BEGIN
(** * smb235x charger driver: charge-control logic

    A shallow embedding of drivers/power/supply/qcom/smb235x-charger.c.
    Every driver function that takes [struct smb235x_chg_chip *chip]
    becomes a state-passing computation over a [machine]: the chip
    structure, the register bus behind [chip->regmap] and the two power
    supplies ("bms" and the tcpm source) the driver looks up by name.

    Conventions.
    - A C [int] is a [Z]; arithmetic that can leave the 32-bit range is
      wrapped with [wrap_int] (the kernel is built with wrapping signed
      arithmetic), [a // b] is C's truncating division, a [u8] local is
      stored through [to_u8].
    - A function returning [int rc] returns a [Z]: 0 on success and a
      negative errno on failure, tested with [rc <? 0] as in the source.
    - An out-parameter [union power_supply_propval *val] is threaded as
      an argument and returned next to [rc].
    - The constants of smb235x-charger.h and of linux/power_supply.h are
      not part of the translated file; they are the fields of the classes
      [smb235x_reg] and [power_supply_abi], and every statement holds for
      any values of them. *)

From Stdlib Require Import ZArith List Bool Lia.
Import ListNotations.
Open Scope Z_scope.

(** ** C integers *)

Notation "a // b" := (Z.quot a b) (at level 40, left associativity).

Definition wrap_int (z : Z) : Z := (z + 2 ^ 31) mod 2 ^ 32 - 2 ^ 31.
Definition to_u32 (z : Z) : Z := z mod 2 ^ 32.
Definition to_u8 (z : Z) : Z := z mod 2 ^ 8.

(** [if (x)] on an integer. *)
Definition truthy (z : Z) : bool := negb (z =? 0).

(** [!x] on an integer. *)
Definition lognot (z : Z) : Z := if z =? 0 then 1 else 0.

Definition INT_MIN : Z := - 2 ^ 31.
Definition INT_MAX : Z := 2 ^ 31 - 1.

(** ** Constants defined in smb235x-charger.c *)

Definition FLOAT_VOLTAGE_BASE_MV : Z := 7200.
Definition FLOAT_VOLTAGE_STEP_MV : Z := 20.
Definition CURRENT_STEP_MA : Z := 50.
Definition MICRO_TO_MILLI : Z := 1000.
Definition DELAY_WORK_TIME_MS : Z := 10000.

Definition CDP_CURRENT_UA : Z := 1500000.
Definition DCP_CURRENT_UA : Z := 1500000.
Definition HVDCP_CURRENT_UA : Z := 3000000.
Definition SDP_500_MA : Z := 500000.
Definition BASED_VOLTAGE_UV : Z := 5000000.
Definition QC3_DEFAULT_VOLTAGE_UV : Z := 9000000.
Definition QC3_VOLTAGE_STEPS_UV : Z := 200000.
Definition VOLTAGE_FORCE_5V_UV : Z := 5000000.
Definition VOLTAGE_FORCE_9V_UV : Z := 9000000.
Definition VOLTAGE_FORCE_12V_UV : Z := 12000000.

(** errno values (asm-generic/errno-base.h, errno.h). *)
Definition errno := positive.
Definition EIO : errno := 5%positive.
Definition EINVAL : errno := 22%positive.
Definition ENODATA : errno := 61%positive.

(** ** Constants of smb235x-charger.h

    The register map header is not among the translated sources, so the
    addresses, bit masks and charger-status codes are parameters. *)

Class smb235x_reg := {
  (* CHGR peripheral *)
  CHARGING_ENABLE_CMD_REG : Z;
  CHARGING_ENABLE_BIT : Z;
  CHGR_FAST_CHARGE_CURRENT_CFG_REG : Z;
  CHGR_MAX_FAST_CHARGE_CURRENT_CFG_REG : Z;
  CHGR_FLOAT_VOLTAGE_CFG_REG : Z;
  CHGR_TRICKLE_CHARGE_CURRENT_CFG_REG : Z;
  CHGR_PRE_CHARGE_CURRENT_CFG_REG : Z;
  CHGR_MAX_PRE_CHARGER_CURRENT_CFG_REG : Z;
  CHGR_STEP_CHG_SOC_VBATT_V_REG : Z;
  CHGR_STEP_CHG_SOC_VBATT_V_UPDATE_REG : Z;
  CHGR_STEP_SOC_VBATT_V_UPDATE_BIT : Z;
  BATTERY_CHARGER_STATUS_1_REG : Z;
  BATTERY_CHARGER_STATUS_MASK : Z;
  INHIBIT_CHARGE : Z;
  TRICKLE_CHARGE : Z;
  PRE_CHARGE : Z;
  FULLON_CHARGE : Z;
  TAPER_CHARGE : Z;
  TERMINATE_CHARGE : Z;
  PAUSE_CHARGE : Z;
  DISABLE_CHARGE : Z;
  (* DCDC peripheral *)
  DCDC_POWER_PATH_STATUS_REG : Z;
  USE_USBIN_BIT : Z;
  VALID_INPUT_POWER_SOURCE_STS_BIT : Z;
  DCDC_ICL_MAX_STATUS_REG : Z;
  (* USBIN peripheral *)
  USBIN_LOAD_CFG_REG : Z;
  ICL_OVERRIDE_AFTER_APSD_BIT : Z;
  USB_CMD_ICL_OVERRIDE_REG : Z;
  ICL_OVERRIDE_BIT : Z;
  USBIN_CURRENT_LIMIT_CFG_REG : Z;
  USB_CMD_APSD_REG : Z;
  USB_APSD_RERUN_BIT : Z;
  USB_HVDCP_PULSE_COUNT_MAX : Z;
  HVDCP_PULSE_COUNT_MAX_QC3P0_BIT : Z;
  USBIN_OPTIONS_1_CFG_REG : Z;
  USBIN_HVDCP_AUTH_ALG_EN_BIT : Z;
  USBIN_HVDCP_AUTONOMOUS_MODE_EN_BIT : Z;
  USBIN_APSD_ENABLE_BIT : Z;
  USBIN_HVDCP_EN_BIT : Z;
  USB_APSP_RESULT_STATUS_REG : Z;
  APSD_RESULT_STATUS_MASK : Z;
  FLOAT_CHARGER_BIT : Z;
  DCP_CHARGER_BIT : Z;
  OCP_CHARGER_BIT : Z;
  CDP_CHARGER_BIT : Z;
  SDP_CHARGER_BIT : Z;
  QC_3P0_BIT : Z;
  QC_2P0_BIT : Z;
  USB_CMD_HVDCP_2_REG : Z;
  SINGLE_INCREMENT_BIT : Z;
  SINGLE_DECREMENT_BIT : Z;
  FORCE_9V_BIT : Z;
  USB_QC_CHANGE_STATUS_REG : Z;
  QC_12V_BIT : Z;
  QC_9V_BIT : Z;
  QC_5V_BTI : Z;
  USB_INT_RT_STS_OFFSET_REG : Z;
  USBIN_PLUGIN_RT_STS_BIT : Z;
  USB_APSD_STATUS_REG : Z;
  APSD_DTC_STATUS_DONE_BIT : Z
}.

(** ** Enumerations of linux/power_supply.h *)

Class power_supply_abi := {
  (* enum power_supply_type *)
  POWER_SUPPLY_TYPE_UNKNOWN : Z;
  POWER_SUPPLY_TYPE_USB : Z;
  POWER_SUPPLY_TYPE_USB_DCP : Z;
  POWER_SUPPLY_TYPE_USB_CDP : Z;
  POWER_SUPPLY_TYPE_USB_HVDCP : Z;
  POWER_SUPPLY_TYPE_USB_HVDCP_3 : Z;
  POWER_SUPPLY_TYPE_USB_FLOAT : Z;
  (* enum power_supply_usb_type *)
  POWER_SUPPLY_USB_TYPE_UNKNOWN : Z;
  POWER_SUPPLY_USB_TYPE_SDP : Z;
  POWER_SUPPLY_USB_TYPE_DCP : Z;
  POWER_SUPPLY_USB_TYPE_CDP : Z;
  POWER_SUPPLY_USB_TYPE_C : Z;
  (* the POWER_SUPPLY_STATUS_ values *)
  POWER_SUPPLY_STATUS_UNKNOWN : Z;
  POWER_SUPPLY_STATUS_CHARGING : Z;
  POWER_SUPPLY_STATUS_DISCHARGING : Z;
  POWER_SUPPLY_STATUS_NOT_CHARGING : Z;
  POWER_SUPPLY_STATUS_FULL : Z
}.

(** enum power_supply_property, restricted to the properties the driver
    names; [POWER_SUPPLY_PROP_OTHER] stands for every other one. *)
Inductive power_supply_property : Type :=
  | POWER_SUPPLY_PROP_STATUS
  | POWER_SUPPLY_PROP_CHARGE_TYPE
  | POWER_SUPPLY_PROP_HEALTH
  | POWER_SUPPLY_PROP_PRESENT
  | POWER_SUPPLY_PROP_ONLINE
  | POWER_SUPPLY_PROP_VOLTAGE_MAX
  | POWER_SUPPLY_PROP_VOLTAGE_NOW
  | POWER_SUPPLY_PROP_CURRENT_MAX
  | POWER_SUPPLY_PROP_CURRENT_NOW
  | POWER_SUPPLY_PROP_CONSTANT_CHARGE_CURRENT_MAX
  | POWER_SUPPLY_PROP_CONSTANT_CHARGE_VOLTAGE_MAX
  | POWER_SUPPLY_PROP_CHARGE_TERM_CURRENT
  | POWER_SUPPLY_PROP_CAPACITY
  | POWER_SUPPLY_PROP_TEMP
  | POWER_SUPPLY_PROP_SDP_CURRENT_MAX
  | POWER_SUPPLY_PROP_USB_TYPE
  | POWER_SUPPLY_PROP_REAL_TYPE
  | POWER_SUPPLY_PROP_OTHER.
END
Problem> Retype the lines beginning at the one containing "POWER_SUPPLY_USB_TYPE_SDP : Z;" and ending at the final line of the material, both included.

Response>
  POWER_SUPPLY_USB_TYPE_SDP : Z;
  POWER_SUPPLY_USB_TYPE_DCP : Z;
  POWER_SUPPLY_USB_TYPE_CDP : Z;
  POWER_SUPPLY_USB_TYPE_C : Z;
  (* the POWER_SUPPLY_STATUS_ values *)
  POWER_SUPPLY_STATUS_UNKNOWN : Z;
  POWER_SUPPLY_STATUS_CHARGING : Z;
  POWER_SUPPLY_STATUS_DISCHARGING : Z;
  POWER_SUPPLY_STATUS_NOT_CHARGING : Z;
  POWER_SUPPLY_STATUS_FULL : Z
}.

(** enum power_supply_property, restricted to the properties the driver
    names; [POWER_SUPPLY_PROP_OTHER] stands for every other one. *)
Inductive power_supply_property : Type :=
  | POWER_SUPPLY_PROP_STATUS
  | POWER_SUPPLY_PROP_CHARGE_TYPE
  | POWER_SUPPLY_PROP_HEALTH
  | POWER_SUPPLY_PROP_PRESENT
  | POWER_SUPPLY_PROP_ONLINE
  | POWER_SUPPLY_PROP_VOLTAGE_MAX
  | POWER_SUPPLY_PROP_VOLTAGE_NOW
  | POWER_SUPPLY_PROP_CURRENT_MAX
  | POWER_SUPPLY_PROP_CURRENT_NOW
  | POWER_SUPPLY_PROP_CONSTANT_CHARGE_CURRENT_MAX
  | POWER_SUPPLY_PROP_CONSTANT_CHARGE_VOLTAGE_MAX
  | POWER_SUPPLY_PROP_CHARGE_TERM_CURRENT
  | POWER_SUPPLY_PROP_CAPACITY
  | POWER_SUPPLY_PROP_TEMP
  | POWER_SUPPLY_PROP_SDP_CURRENT_MAX
  | POWER_SUPPLY_PROP_USB_TYPE
  | POWER_SUPPLY_PROP_REAL_TYPE
  | POWER_SUPPLY_PROP_OTHER.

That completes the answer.